Instructions for the task:
After finding the line with "store_write_ok kind k" in the entries below, retype exactly each line from there through the line with "store_delete_key kind k", including that final line.

Data extracts:

(* ===== verification/KvStore.v ===== *)
(** * [crates/xxi-node/src/storage]: key-value stores

    The trait [DlcStoreProvider] as a class of operations with laws, and its two
    implementations: the store in memory ([memory.rs]) and the one over [sled]
    ([sled.rs]), whose trees are an interface. *)

From stdpp Require Import base list option strings gmap.
From Stdlib Require Import ZArith Lia.
From S2P Require Import Prelude Machine External.

#[local] Open Scope Z_scope.

#[export] Instance byte_countable : Countable Byte.byte := inj_countable Byte.to_N Byte.of_N Byte.of_to_N.

Definition Bytes : Set := list Byte.byte.
#[export] Instance bytes_eq_dec : EqDecision Bytes := _.
#[export] Instance bytes_countable : Countable Bytes := _.

Module KeyValue.
Record t := mk { key : Bytes; value : Bytes }.
End KeyValue.

(** The trait [DlcStoreProvider]. *)
Class DlcStoreProvider (S : Type) := {
  store_read : Z -> option Bytes -> M S string (list KeyValue.t);
  store_write : Z -> Bytes -> Bytes -> M S string unit;
  store_delete : Z -> option Bytes -> M S string unit;
}.

(** What the entries of a kind are, and what the operations do to them when they
    return; an operation that fails is not constrained. *)
Definition entry (k v : Bytes) : KeyValue.t := KeyValue.mk k v.
Class StoreProviderLaws (S : Type) `{DlcStoreProvider S} := {
  view : S -> Z -> gmap Bytes Bytes;
  store_read_key kind k s l s' : store_read kind (Some k) s = (Ok l, s') ->
    s' = s /\ l = option_list (entry k <$> view s kind !! k);
  store_read_all kind s l s' : store_read kind None s = (Ok l, s') ->
    s' = s /\ l ≡ₚ map (fun e => entry e.1 e.2) (map_to_list (view s kind));
  store_write_ok kind k v s s' u : store_write kind k v s = (Ok u, s') ->
    forall kind', view s' kind' = if decide (kind' = kind) then <[k := v]> (view s kind) else view s kind';
  store_delete_key kind k s s' u : store_delete kind (Some k) s = (Ok u, s') ->
    forall kind', view s' kind' = if decide (kind' = kind) then delete k (view s kind) else view s kind';
  store_delete_all kind s s' u : store_delete kind None s = (Ok u, s') ->
    forall kind', view s' kind' = if decide (kind' = kind) then ∅ else view s kind';
}.

(** ** [memory.rs] *)

Abbreviation InMemoryStore := (gmap Z (gmap Bytes Bytes)).

(** [InMemoryDlcStoreProvider]. *)
Definition memory_read (kind : Z) (key : option Bytes) : M InMemoryStore string (list KeyValue.t) :=
  gets (fun memory =>
    match memory !! kind with
    | Some store =>
      match key with
      | Some key =>
        match store !! key with
        | Some value => [KeyValue.mk key value]
        | None => []
        end
      | None => map (fun e => KeyValue.mk e.1 e.2) (map_to_list store)
      end
    | None => []
    end).

Definition memory_write (kind : Z) (key value : Bytes) : M InMemoryStore string unit :=
  modify (fun memory =>
    match memory !! kind with
    | Some v => <[kind := <[key := value]> v]> memory
    | None => <[kind := {[key := value]}]> memory
    end).

Definition memory_delete (kind : Z) (key : option Bytes) : M InMemoryStore string unit := fun memory =>
  match key with
  | Some key =>
    match memory !! kind with
    | Some v => (Ok tt, <[kind := delete key v]> memory)
    | None => (Err "couldn't find map"%string, memory)
    end
  | None => (Ok tt, delete kind memory)
  end.

#[export] Instance memory_provider : DlcStoreProvider InMemoryStore := {|
  store_read := memory_read;
  store_write := memory_write;
  store_delete := memory_delete;
|}.

Definition memory_view (memory : InMemoryStore) (kind : Z) : gmap Bytes Bytes := default ∅ (memory !! kind).

Lemma memory_view_insert kind m (memory : InMemoryStore) kind' :
  memory_view (<[kind := m]> memory) kind' = if decide (kind' = kind) then m else memory_view memory kind'.
Proof.
  unfold memory_view. rewrite lookup_insert. destruct (decide (kind' = kind)) as [->|Hne].
  - by rewrite decide_True.
  - by rewrite decide_False by congruence.
Qed.

#[export, refine] Instance memory_laws : StoreProviderLaws InMemoryStore := {| view := memory_view |}.
Proof.
  - intros kind k s l s' [= <- <-]. split; [done|]. unfold memory_view.
    destruct (s !! kind) as [store|]; cbn; [|by rewrite lookup_empty]. by destruct (store !! k).
  - intros kind s l s' [= <- <-]. split; [done|]. unfold memory_view.
    destruct (s !! kind); cbn; [done|]. by rewrite map_to_list_empty.
  - intros kind k v s s' u [= _ <-] kind'. unfold memory_view at 2.
    destruct (s !! kind) as [store|]; rewrite memory_view_insert; by case_decide.
  - intros kind k s s' u Hrun kind'. cbn in Hrun. unfold memory_view at 2.
    destruct (s !! kind); [|done]. injection Hrun as _ <-. by rewrite memory_view_insert.
  - intros kind s s' u [= _ <-] kind'. unfold memory_view. rewrite lookup_delete.
    destruct (decide (kind' = kind)) as [->|Hne]; [by rewrite decide_True|by rewrite decide_False by congruence].
Defined.

(** ** [sled.rs] *)

(** A [sled] database: trees of ordered entries, named by what [Name] stands for. *)
Class SledLib (Name : Type) := {
  SledDb : Type;
  sled_open : string -> option SledDb;
  sled_get : Name -> Bytes -> SledDb -> outcome string (option Bytes);
  sled_iter : Name -> SledDb -> outcome string (list (option (Bytes * Bytes)));
  sled_insert : Name -> Bytes -> Bytes -> M SledDb string unit;
  sled_remove : Name -> Bytes -> M SledDb string unit;
  sled_clear : Name -> M SledDb string unit;
  sled_flush : M SledDb string unit;
  sled_export : SledDb -> list (string * Bytes * list (list Bytes));
}.
Class SledLaws `{EqDecision Name} (SL : SledLib Name) := {
  contents : SledDb -> Name -> gmap Bytes Bytes;
  sled_get_ok kind k s o : sled_get kind k s = Ok o -> o = contents s kind !! k;
  sled_iter_ok kind s l : sled_iter kind s = Ok l ->
    exists es, l = map Some es /\ es ≡ₚ map_to_list (contents s kind);
  sled_insert_ok kind k v s s' u : sled_insert kind k v s = (Ok u, s') ->
    forall kind', contents s' kind' = if decide (kind' = kind) then <[k := v]> (contents s kind) else contents s kind';
  sled_remove_ok kind k s s' u : sled_remove kind k s = (Ok u, s') ->
    forall kind', contents s' kind' = if decide (kind' = kind) then delete k (contents s kind) else contents s kind';
  sled_clear_ok kind s s' u : sled_clear kind s = (Ok u, s') ->
    forall kind', contents s' kind' = if decide (kind' = kind) then ∅ else contents s kind';
  sled_flush_ok s s' u : sled_flush s = (Ok u, s') -> forall kind, contents s' kind = contents s kind;
}.

Module SledStorageExport.
Record t := mk { kind : Byte.byte; key : Bytes; value : Bytes }.
End SledStorageExport.

Section Sled.
(** The trees of contracts, channels and so on are named by one byte. *)
Context `{SL : SledLib Z}.

(** [SledStorageProvider::new]. *)
Definition sled_new (path : string) : outcome string SledDb := expect (sled_open path).

(** [kv.pop()] takes the value, then the key, from the end. *)
Definition export_entry (collection_name : Bytes) (kv : list Bytes) : outcome string SledStorageExport.t :=
  match rev kv with
  | value :: key :: _ =>
    kind ← expect (head collection_name);
    Ok (SledStorageExport.mk kind key value)
  | _ => Panic
  end.
Definition sled_storage_export (db : SledDb) : outcome string (list SledStorageExport.t) :=
  exports ← traverse (fun '(collection_type, collection_name, collection_iter) =>
    if bool_decide (collection_type = "tree"%string)
    then traverse (export_entry collection_name) collection_iter else Ok []) (sled_export db);
  Ok (concat exports).

Definition sled_read (kind : Z) (key : option Bytes) : M SledDb string (list KeyValue.t) := fun db =>
  (match key with
   | Some key =>
     result ← sled_get kind key db;
     Ok (match result with Some value => [KeyValue.mk key value] | None => [] end)
   | None =>
     entries ← sled_iter kind db;
     traverse (fun e => '(k, v) ← expect e; Ok (KeyValue.mk k v)) entries
   end, db).
Definition sled_write (kind : Z) (key value : Bytes) : M SledDb string unit :=
  sled_insert kind key value;; sled_flush.
Definition sled_delete (kind : Z) (key : option Bytes) : M SledDb string unit :=
  (match key with
   | Some key => sled_remove kind key
   | None => sled_clear kind
   end);; sled_flush.

#[export] Instance sled_provider : DlcStoreProvider SledDb := {|
  store_read := sled_read;
  store_write := sled_write;
  store_delete := sled_delete;
|}.

Lemma traverse_some_entries (es : list (Bytes * Bytes)) :
  traverse (E := string) (fun e => '(k, v) ← expect e; Ok (KeyValue.mk k v)) (map Some es) =
  Ok (map (fun e => entry e.1 e.2) es).
Proof using Type. induction es as [|[k v] es IH]; cbn; [done|]. by rewrite IH. Qed.

#[export, refine] Instance sled_laws `{!SledLaws SL} : StoreProviderLaws SledDb := {| view := contents |}.
Proof.
  - intros kind k s l s' [= Hl <-]. split; [done|]. apply outcome_bind_ok in Hl as (o & ->%sled_get_ok & [= <-]).
    by destruct (contents s kind !! k).
  - intros kind s l s' [= Hl <-]. split; [done|]. apply outcome_bind_ok in Hl as (o & (es & -> & Hes)%sled_iter_ok & Hl).
    rewrite traverse_some_entries in Hl. injection Hl as <-. by rewrite Hes.
  - intros kind k v s s' u ([] & s1 & H1 & H2)%M_bind_ok kind'. cbn in *.
    by rewrite (sled_flush_ok _ _ _ H2), (sled_insert_ok _ _ _ _ _ _ H1).
  - intros kind k s s' u ([] & s1 & H1 & H2)%M_bind_ok kind'. cbn in *.
    by rewrite (sled_flush_ok _ _ _ H2), (sled_remove_ok _ _ _ _ _ H1).
  - intros kind s s' u ([] & s1 & H1 & H2)%M_bind_ok kind'. cbn in *.
    by rewrite (sled_flush_ok _ _ _ H2), (sled_clear_ok _ _ _ _ H1).
Defined.
End Sled.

Written reply:
  store_write_ok kind k v s s' u : store_write kind k v s = (Ok u, s') ->
    forall kind', view s' kind' = if decide (kind' = kind) then <[k := v]> (view s kind) else view s kind';
  store_delete_key kind k s s' u : store_delete kind (Some k) s = (Ok u, s') ->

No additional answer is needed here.